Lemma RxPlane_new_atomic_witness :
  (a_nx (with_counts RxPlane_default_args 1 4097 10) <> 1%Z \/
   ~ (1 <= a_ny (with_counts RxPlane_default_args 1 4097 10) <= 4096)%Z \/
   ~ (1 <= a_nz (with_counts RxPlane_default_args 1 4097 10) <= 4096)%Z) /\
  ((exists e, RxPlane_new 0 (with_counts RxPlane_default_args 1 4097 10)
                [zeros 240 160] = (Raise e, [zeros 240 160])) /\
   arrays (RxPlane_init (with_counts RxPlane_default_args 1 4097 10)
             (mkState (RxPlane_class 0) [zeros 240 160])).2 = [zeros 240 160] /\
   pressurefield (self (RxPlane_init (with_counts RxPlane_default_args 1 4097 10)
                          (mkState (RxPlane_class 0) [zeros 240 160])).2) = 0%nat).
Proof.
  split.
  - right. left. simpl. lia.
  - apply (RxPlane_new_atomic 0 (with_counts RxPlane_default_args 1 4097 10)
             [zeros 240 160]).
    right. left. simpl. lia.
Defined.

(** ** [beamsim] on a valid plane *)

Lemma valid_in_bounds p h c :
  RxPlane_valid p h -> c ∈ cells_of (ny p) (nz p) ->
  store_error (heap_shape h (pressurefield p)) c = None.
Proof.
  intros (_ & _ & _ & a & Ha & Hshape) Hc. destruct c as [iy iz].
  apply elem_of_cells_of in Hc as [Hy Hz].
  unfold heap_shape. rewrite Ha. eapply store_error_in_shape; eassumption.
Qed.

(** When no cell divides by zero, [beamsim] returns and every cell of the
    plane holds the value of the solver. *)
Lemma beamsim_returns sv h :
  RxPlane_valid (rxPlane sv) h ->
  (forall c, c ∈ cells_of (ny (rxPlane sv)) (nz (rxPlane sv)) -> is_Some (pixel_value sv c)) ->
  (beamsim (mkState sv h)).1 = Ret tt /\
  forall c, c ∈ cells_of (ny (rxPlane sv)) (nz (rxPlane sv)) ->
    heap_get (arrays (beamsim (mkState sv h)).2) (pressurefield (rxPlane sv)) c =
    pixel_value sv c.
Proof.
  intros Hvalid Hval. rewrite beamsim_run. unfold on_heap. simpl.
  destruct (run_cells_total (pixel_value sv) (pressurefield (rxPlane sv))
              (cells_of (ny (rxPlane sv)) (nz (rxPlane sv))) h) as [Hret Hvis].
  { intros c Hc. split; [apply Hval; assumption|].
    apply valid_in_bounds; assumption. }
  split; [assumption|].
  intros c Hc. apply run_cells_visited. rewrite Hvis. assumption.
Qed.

* **Required action**
Give again, word for word, every line of the listing above from the one with "store_error (heap_shape h" to the one with "(cells_of (ny (rxPlane", both inclusive, and nothing beyond them.

* **Problem solution**
  store_error (heap_shape h (pressurefield p)) c = None.
Proof.
  intros (_ & _ & _ & a & Ha & Hshape) Hc. destruct c as [iy iz].
  apply elem_of_cells_of in Hc as [Hy Hz].
  unfold heap_shape. rewrite Ha. eapply store_error_in_shape; eassumption.
Qed.

(** When no cell divides by zero, [beamsim] returns and every cell of the
    plane holds the value of the solver. *)
Lemma beamsim_returns sv h :
  RxPlane_valid (rxPlane sv) h ->
  (forall c, c ∈ cells_of (ny (rxPlane sv)) (nz (rxPlane sv)) -> is_Some (pixel_value sv c)) ->
  (beamsim (mkState sv h)).1 = Ret tt /\
  forall c, c ∈ cells_of (ny (rxPlane sv)) (nz (rxPlane sv)) ->
    heap_get (arrays (beamsim (mkState sv h)).2) (pressurefield (rxPlane sv)) c =
    pixel_value sv c.
Proof.
  intros Hvalid Hval. rewrite beamsim_run. unfold on_heap. simpl.
  destruct (run_cells_total (pixel_value sv) (pressurefield (rxPlane sv))
              (cells_of (ny (rxPlane sv)) (nz (rxPlane sv))) h) as [Hret Hvis].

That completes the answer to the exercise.